* EXERCISE PROMPT:
Look below for the line that contains "Byte.x30; Byte.x31; Byte.x32;", then copy it and each following line exactly, through and including the line that contains "Byte.x50; Byte.x51; Byte.x52;".

Collected data:
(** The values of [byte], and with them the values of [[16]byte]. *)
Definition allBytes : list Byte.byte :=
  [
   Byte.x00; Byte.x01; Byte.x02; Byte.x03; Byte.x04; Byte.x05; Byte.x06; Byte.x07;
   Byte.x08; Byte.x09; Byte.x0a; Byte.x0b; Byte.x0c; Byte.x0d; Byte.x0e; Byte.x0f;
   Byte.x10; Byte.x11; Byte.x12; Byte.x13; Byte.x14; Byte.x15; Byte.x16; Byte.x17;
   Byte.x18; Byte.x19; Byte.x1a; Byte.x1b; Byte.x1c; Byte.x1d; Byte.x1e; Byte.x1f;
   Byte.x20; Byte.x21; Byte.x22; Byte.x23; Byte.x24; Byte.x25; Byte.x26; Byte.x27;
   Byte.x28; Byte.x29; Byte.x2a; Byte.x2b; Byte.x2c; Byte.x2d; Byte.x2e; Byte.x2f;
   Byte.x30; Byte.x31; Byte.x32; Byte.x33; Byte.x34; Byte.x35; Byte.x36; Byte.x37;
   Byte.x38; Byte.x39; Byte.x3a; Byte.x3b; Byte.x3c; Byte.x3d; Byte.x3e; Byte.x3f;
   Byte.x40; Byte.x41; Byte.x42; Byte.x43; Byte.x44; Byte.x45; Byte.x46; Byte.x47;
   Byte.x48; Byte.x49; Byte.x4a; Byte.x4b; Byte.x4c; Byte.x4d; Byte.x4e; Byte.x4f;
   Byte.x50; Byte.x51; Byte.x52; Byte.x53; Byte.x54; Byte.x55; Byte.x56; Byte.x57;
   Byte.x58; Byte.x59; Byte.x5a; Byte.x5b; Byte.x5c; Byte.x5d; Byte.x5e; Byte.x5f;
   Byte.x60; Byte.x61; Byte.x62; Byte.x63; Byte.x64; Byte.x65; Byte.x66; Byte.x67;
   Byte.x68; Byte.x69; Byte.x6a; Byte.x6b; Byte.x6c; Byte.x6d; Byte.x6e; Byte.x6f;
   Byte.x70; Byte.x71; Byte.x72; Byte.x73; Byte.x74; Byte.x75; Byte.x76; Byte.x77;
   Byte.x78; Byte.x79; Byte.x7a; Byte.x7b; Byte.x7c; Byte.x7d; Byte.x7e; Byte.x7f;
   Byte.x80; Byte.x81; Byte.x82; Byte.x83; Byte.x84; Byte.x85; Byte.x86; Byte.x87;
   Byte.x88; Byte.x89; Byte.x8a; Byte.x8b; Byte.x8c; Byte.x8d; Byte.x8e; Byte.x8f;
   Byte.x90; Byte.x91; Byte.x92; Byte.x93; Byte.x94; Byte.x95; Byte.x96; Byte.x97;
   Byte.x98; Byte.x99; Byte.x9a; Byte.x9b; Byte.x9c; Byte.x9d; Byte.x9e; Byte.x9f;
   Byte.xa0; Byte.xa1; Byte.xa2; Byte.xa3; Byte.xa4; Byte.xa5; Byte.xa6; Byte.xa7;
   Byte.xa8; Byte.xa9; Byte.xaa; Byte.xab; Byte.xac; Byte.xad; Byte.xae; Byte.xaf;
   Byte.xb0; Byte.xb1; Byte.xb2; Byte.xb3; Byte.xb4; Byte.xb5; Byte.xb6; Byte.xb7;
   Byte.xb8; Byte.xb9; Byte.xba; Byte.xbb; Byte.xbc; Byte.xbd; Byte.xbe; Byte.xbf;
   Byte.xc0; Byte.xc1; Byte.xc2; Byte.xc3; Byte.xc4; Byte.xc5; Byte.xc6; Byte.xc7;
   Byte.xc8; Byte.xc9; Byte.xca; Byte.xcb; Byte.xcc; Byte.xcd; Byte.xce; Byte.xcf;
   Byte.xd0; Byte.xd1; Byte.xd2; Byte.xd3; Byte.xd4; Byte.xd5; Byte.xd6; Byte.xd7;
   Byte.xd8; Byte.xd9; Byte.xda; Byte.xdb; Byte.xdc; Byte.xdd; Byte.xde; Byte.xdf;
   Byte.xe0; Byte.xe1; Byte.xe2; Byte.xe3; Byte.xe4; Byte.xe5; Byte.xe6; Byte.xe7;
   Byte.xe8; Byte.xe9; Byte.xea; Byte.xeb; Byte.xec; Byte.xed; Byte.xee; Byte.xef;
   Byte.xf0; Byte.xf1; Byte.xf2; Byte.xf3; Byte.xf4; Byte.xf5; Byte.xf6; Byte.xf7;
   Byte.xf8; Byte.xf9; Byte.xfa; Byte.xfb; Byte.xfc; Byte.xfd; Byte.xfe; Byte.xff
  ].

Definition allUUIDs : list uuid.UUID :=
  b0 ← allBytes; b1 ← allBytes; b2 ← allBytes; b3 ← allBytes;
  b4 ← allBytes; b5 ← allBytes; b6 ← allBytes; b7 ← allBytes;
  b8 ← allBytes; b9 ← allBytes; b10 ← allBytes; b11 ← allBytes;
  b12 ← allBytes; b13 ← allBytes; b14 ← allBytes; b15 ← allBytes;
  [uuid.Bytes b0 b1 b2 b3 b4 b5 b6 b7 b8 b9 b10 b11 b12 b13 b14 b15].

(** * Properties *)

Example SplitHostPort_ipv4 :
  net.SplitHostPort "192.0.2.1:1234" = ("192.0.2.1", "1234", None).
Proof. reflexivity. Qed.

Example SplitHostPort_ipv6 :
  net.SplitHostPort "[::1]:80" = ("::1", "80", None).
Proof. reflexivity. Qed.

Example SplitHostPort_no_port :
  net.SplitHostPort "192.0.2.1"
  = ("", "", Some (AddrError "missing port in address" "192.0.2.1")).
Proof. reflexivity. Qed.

* ANSWER BELOW:
   Byte.x30; Byte.x31; Byte.x32; Byte.x33; Byte.x34; Byte.x35; Byte.x36; Byte.x37;
   Byte.x38; Byte.x39; Byte.x3a; Byte.x3b; Byte.x3c; Byte.x3d; Byte.x3e; Byte.x3f;
   Byte.x40; Byte.x41; Byte.x42; Byte.x43; Byte.x44; Byte.x45; Byte.x46; Byte.x47;
   Byte.x48; Byte.x49; Byte.x4a; Byte.x4b; Byte.x4c; Byte.x4d; Byte.x4e; Byte.x4f;
   Byte.x50; Byte.x51; Byte.x52; Byte.x53; Byte.x54; Byte.x55; Byte.x56; Byte.x57;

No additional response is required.